- [Work request]: Where the line with "Definition SIGINT : Z := 2." appears below, start writing out lines exactly, and finish with the line with "Definition offsetof_mask : Z := 4.", which is included; write out nothing else.

- [Records supplied]:
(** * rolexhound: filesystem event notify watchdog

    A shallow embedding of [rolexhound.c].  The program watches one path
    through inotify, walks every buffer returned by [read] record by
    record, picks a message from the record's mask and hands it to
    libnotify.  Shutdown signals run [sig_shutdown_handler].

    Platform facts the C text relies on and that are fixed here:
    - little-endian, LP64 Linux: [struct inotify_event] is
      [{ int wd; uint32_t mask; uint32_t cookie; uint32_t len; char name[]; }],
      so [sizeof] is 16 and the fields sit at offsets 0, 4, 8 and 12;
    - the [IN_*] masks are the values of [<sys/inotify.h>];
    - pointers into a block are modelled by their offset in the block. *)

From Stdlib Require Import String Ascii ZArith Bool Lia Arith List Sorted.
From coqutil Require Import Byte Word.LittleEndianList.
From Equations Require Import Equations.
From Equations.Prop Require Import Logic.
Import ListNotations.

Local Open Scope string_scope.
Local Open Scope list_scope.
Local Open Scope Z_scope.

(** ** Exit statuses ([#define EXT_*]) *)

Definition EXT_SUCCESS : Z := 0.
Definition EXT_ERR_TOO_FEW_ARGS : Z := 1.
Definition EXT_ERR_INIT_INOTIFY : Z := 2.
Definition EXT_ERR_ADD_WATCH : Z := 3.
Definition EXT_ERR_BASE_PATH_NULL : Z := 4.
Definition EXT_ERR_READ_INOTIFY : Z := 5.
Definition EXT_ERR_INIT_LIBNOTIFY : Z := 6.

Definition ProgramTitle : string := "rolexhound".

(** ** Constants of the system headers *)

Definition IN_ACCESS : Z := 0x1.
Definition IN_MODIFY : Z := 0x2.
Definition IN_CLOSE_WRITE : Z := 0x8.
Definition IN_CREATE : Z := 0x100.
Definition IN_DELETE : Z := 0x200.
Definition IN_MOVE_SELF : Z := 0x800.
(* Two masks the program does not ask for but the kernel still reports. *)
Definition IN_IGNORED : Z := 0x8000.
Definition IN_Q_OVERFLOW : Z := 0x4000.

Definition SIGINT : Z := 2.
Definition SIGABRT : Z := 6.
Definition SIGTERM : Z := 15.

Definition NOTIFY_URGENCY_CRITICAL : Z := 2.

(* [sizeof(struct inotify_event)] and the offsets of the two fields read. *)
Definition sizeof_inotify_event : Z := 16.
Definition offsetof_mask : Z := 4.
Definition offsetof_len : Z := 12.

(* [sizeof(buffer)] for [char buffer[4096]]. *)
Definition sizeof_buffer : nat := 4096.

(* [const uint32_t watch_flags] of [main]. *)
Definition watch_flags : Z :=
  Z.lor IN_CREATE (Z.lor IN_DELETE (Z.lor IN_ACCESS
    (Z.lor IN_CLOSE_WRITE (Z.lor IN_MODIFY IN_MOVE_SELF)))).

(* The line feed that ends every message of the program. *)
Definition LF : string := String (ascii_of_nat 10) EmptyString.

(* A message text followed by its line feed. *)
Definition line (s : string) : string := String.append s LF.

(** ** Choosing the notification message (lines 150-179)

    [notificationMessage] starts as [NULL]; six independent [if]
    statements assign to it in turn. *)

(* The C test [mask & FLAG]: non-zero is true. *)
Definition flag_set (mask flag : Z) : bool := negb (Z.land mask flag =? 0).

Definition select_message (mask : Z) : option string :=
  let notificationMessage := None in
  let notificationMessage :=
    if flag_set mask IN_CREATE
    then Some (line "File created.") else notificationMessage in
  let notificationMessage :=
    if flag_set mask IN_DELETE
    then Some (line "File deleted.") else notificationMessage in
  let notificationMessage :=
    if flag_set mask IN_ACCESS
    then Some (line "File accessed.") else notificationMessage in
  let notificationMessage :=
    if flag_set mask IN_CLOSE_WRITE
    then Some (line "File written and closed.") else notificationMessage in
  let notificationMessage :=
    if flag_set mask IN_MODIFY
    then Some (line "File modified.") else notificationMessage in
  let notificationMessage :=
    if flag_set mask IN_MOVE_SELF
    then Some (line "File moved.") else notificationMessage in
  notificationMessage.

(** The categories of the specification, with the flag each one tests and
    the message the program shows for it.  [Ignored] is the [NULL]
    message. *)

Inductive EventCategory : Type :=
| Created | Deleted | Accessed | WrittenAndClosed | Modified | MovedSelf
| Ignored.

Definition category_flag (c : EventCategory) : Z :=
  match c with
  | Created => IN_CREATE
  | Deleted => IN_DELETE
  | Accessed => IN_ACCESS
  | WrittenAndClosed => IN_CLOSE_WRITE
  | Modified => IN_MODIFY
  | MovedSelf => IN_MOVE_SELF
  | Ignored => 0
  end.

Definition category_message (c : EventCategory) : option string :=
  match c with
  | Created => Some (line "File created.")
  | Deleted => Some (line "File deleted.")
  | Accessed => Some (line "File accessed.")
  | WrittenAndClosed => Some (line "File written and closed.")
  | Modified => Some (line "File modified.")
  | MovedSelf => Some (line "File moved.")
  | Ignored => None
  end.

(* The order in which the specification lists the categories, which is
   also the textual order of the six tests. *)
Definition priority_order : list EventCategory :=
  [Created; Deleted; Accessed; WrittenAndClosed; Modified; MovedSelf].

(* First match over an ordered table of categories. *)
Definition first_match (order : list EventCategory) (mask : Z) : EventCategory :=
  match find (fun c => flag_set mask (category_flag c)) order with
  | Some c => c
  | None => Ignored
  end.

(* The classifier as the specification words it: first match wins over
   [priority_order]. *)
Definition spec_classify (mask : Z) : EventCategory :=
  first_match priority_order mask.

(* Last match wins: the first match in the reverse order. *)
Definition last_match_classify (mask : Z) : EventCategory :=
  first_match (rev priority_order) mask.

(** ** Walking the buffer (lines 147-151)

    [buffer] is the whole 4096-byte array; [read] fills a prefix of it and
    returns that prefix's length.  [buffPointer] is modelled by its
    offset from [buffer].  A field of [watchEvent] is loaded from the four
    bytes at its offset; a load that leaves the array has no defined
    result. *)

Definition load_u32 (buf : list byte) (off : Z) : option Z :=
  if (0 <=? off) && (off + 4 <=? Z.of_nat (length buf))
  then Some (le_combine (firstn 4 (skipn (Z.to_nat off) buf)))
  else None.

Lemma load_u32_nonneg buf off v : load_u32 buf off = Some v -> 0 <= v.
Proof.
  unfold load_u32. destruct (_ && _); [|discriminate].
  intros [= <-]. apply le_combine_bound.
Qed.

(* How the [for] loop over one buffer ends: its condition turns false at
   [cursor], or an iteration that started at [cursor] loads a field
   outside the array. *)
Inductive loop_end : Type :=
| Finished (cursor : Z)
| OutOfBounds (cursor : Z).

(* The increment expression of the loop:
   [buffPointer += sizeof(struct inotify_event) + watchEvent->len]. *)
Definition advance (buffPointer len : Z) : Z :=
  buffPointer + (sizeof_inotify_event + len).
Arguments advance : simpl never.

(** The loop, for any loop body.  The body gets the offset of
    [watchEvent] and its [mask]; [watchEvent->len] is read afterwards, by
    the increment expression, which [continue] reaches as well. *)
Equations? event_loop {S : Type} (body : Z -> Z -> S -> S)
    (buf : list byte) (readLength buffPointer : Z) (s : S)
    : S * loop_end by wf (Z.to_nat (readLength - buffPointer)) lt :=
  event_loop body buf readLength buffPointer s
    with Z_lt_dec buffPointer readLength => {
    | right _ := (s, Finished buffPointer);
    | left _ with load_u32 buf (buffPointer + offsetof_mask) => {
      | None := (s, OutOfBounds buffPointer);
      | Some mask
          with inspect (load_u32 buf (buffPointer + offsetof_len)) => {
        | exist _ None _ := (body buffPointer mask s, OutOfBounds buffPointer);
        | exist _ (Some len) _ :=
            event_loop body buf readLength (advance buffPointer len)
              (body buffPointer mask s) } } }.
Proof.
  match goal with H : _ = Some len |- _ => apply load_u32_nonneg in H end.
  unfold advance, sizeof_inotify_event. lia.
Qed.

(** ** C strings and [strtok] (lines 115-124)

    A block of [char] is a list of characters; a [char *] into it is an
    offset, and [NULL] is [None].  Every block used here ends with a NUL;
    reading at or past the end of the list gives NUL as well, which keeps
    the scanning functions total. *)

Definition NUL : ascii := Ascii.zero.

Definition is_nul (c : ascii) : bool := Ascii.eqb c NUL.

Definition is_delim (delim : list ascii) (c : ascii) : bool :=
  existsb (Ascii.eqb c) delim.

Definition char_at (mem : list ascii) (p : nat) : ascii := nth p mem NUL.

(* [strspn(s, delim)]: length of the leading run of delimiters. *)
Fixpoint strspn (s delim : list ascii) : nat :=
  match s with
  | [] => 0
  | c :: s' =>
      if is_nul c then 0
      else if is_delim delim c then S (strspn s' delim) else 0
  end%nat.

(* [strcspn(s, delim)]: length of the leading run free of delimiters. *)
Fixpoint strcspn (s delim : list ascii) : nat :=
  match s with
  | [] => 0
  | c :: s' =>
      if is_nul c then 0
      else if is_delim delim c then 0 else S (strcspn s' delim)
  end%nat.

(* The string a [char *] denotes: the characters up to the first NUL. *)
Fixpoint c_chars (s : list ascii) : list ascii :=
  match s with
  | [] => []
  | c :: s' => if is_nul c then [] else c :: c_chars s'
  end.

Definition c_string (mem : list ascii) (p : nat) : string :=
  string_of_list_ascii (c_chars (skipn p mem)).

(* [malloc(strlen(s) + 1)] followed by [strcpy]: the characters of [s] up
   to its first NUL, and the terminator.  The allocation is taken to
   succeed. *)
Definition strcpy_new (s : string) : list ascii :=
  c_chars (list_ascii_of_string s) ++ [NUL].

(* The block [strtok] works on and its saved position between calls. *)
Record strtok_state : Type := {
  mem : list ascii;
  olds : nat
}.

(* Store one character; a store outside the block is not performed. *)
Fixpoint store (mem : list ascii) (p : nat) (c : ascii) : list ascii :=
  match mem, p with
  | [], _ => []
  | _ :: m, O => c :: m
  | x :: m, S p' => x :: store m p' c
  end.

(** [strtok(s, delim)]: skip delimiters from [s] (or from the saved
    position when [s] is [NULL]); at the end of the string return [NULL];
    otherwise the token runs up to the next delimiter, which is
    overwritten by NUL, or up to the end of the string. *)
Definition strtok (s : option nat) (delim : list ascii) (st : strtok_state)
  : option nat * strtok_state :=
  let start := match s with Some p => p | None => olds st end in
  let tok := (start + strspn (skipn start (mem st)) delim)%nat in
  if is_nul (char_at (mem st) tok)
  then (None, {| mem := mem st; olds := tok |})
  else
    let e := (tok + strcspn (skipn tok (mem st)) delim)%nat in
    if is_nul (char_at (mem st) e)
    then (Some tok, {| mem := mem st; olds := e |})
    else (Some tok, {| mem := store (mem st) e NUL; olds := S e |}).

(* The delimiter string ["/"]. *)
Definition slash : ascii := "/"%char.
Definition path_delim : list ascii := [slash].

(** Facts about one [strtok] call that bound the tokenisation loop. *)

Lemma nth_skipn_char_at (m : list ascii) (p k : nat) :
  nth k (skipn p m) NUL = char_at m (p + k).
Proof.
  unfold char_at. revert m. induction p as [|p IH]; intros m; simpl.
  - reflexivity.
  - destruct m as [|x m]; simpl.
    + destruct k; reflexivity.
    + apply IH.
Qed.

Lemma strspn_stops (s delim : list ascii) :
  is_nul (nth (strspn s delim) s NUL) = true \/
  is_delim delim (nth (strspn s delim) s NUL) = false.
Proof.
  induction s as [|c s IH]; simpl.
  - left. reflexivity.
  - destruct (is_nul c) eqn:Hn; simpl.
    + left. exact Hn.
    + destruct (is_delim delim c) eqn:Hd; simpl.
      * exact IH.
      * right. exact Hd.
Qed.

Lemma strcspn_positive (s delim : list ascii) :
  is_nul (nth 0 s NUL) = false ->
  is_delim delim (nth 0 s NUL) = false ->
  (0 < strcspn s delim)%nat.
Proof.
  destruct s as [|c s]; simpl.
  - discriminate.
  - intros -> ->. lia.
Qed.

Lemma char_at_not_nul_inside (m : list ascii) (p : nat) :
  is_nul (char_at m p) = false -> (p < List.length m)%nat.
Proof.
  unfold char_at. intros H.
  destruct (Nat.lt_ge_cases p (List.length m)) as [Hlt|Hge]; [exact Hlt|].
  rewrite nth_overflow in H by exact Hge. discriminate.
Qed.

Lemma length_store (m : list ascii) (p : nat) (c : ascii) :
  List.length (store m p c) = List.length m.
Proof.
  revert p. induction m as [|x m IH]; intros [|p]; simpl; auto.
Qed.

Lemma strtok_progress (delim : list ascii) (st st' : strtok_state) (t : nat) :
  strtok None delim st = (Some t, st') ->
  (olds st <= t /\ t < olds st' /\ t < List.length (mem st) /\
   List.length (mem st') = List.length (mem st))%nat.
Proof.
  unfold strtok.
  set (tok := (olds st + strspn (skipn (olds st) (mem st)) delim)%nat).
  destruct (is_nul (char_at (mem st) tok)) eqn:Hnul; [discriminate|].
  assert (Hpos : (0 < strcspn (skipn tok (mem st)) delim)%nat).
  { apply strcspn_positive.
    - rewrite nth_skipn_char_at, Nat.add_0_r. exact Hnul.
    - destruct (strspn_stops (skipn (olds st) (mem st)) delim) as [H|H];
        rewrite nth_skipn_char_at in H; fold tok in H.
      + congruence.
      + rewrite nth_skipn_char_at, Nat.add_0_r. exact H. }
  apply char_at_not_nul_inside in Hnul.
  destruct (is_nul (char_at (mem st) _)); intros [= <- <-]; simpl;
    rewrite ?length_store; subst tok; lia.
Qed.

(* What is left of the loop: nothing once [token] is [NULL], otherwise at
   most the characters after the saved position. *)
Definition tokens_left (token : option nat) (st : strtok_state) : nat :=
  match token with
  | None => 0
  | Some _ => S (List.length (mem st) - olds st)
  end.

* * *

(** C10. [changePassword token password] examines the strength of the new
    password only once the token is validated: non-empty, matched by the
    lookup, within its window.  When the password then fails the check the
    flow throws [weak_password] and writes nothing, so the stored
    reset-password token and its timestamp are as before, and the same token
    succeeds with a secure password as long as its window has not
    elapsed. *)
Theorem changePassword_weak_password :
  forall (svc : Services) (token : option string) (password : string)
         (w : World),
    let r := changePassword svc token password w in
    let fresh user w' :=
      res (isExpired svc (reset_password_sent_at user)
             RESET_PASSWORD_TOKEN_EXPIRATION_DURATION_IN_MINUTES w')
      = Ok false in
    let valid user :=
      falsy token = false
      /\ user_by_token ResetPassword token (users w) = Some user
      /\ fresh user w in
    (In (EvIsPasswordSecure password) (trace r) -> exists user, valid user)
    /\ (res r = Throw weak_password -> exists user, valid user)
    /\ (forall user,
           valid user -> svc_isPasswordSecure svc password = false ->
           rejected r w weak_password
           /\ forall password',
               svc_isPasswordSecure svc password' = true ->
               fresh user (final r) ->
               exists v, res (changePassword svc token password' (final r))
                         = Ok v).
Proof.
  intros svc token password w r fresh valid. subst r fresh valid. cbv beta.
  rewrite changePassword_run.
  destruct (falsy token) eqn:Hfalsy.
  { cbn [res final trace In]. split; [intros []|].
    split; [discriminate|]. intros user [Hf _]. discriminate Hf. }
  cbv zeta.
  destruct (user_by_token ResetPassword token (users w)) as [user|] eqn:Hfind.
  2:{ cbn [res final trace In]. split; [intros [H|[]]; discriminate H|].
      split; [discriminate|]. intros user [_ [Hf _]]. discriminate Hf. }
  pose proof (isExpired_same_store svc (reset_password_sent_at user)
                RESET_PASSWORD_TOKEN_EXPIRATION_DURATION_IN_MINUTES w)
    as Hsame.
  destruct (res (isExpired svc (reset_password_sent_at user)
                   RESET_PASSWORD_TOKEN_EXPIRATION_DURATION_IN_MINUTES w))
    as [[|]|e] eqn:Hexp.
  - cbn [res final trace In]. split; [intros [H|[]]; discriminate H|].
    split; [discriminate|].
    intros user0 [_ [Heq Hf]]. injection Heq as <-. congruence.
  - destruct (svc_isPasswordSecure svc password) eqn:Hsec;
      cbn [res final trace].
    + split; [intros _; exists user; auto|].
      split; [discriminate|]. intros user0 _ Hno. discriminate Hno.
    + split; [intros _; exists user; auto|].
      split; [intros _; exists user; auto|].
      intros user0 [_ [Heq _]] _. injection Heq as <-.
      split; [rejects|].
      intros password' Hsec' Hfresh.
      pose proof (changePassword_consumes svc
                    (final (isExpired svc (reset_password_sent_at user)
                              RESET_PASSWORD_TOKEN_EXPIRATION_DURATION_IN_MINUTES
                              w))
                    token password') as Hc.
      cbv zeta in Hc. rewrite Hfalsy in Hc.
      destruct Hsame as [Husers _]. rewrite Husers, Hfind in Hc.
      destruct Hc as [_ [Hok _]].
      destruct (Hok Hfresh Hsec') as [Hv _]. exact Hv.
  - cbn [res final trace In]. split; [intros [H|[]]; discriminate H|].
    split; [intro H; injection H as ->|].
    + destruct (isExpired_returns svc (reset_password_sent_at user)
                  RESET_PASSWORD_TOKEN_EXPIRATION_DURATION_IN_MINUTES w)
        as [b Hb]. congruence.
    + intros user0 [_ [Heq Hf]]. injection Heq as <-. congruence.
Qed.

...

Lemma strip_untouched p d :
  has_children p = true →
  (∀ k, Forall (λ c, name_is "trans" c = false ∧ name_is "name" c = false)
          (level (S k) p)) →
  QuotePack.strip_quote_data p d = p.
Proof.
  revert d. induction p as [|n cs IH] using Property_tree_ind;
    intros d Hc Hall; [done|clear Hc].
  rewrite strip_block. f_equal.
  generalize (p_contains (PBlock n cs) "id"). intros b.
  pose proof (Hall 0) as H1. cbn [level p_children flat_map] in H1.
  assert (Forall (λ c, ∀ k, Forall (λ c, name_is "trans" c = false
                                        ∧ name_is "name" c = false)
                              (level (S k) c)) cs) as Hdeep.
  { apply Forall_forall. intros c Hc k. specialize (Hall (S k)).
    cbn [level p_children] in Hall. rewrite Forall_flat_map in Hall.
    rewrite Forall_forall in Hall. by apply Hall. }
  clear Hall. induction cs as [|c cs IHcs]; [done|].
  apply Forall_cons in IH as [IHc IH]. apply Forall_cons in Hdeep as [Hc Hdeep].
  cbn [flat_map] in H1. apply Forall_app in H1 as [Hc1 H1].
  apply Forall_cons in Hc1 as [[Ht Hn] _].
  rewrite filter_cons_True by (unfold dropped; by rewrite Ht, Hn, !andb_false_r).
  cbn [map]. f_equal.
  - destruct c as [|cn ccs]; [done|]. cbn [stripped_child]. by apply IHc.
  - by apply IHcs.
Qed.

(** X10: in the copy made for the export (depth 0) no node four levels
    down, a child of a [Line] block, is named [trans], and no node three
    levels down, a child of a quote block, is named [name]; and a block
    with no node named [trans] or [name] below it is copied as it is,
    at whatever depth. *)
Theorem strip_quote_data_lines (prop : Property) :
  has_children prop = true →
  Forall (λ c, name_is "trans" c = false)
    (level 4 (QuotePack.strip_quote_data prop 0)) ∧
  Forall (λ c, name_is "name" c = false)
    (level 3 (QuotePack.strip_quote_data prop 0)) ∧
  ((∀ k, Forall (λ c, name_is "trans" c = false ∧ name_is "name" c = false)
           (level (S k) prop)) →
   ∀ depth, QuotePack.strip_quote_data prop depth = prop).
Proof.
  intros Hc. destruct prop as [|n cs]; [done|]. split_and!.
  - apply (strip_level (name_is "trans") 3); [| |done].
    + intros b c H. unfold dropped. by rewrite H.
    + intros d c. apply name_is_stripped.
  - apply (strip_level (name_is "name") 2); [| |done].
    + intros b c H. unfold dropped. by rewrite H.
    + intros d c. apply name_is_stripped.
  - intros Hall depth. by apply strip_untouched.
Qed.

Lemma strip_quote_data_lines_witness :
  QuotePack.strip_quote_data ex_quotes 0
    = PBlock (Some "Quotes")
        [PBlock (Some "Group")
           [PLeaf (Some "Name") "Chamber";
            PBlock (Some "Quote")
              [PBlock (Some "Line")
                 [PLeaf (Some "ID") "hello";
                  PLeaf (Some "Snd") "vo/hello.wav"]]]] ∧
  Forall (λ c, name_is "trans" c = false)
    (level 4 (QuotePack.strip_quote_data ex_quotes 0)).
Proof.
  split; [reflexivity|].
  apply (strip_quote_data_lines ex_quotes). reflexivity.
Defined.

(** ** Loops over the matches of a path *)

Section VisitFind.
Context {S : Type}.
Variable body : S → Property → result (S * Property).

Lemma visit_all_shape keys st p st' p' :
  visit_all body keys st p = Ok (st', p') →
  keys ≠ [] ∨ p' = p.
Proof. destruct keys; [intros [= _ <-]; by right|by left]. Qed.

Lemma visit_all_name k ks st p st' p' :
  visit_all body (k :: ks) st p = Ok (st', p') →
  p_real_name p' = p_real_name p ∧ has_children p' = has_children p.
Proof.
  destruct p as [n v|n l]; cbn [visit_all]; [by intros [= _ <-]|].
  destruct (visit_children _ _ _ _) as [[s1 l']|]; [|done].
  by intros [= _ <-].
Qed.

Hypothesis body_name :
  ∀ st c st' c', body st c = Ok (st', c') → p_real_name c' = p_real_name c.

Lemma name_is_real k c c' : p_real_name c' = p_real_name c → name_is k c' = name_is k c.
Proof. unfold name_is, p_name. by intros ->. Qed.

- [Completed exercise]:
Definition SIGINT : Z := 2.
Definition SIGABRT : Z := 6.
Definition SIGTERM : Z := 15.

Definition NOTIFY_URGENCY_CRITICAL : Z := 2.

(* [sizeof(struct inotify_event)] and the offsets of the two fields read. *)
Definition sizeof_inotify_event : Z := 16.
Definition offsetof_mask : Z := 4.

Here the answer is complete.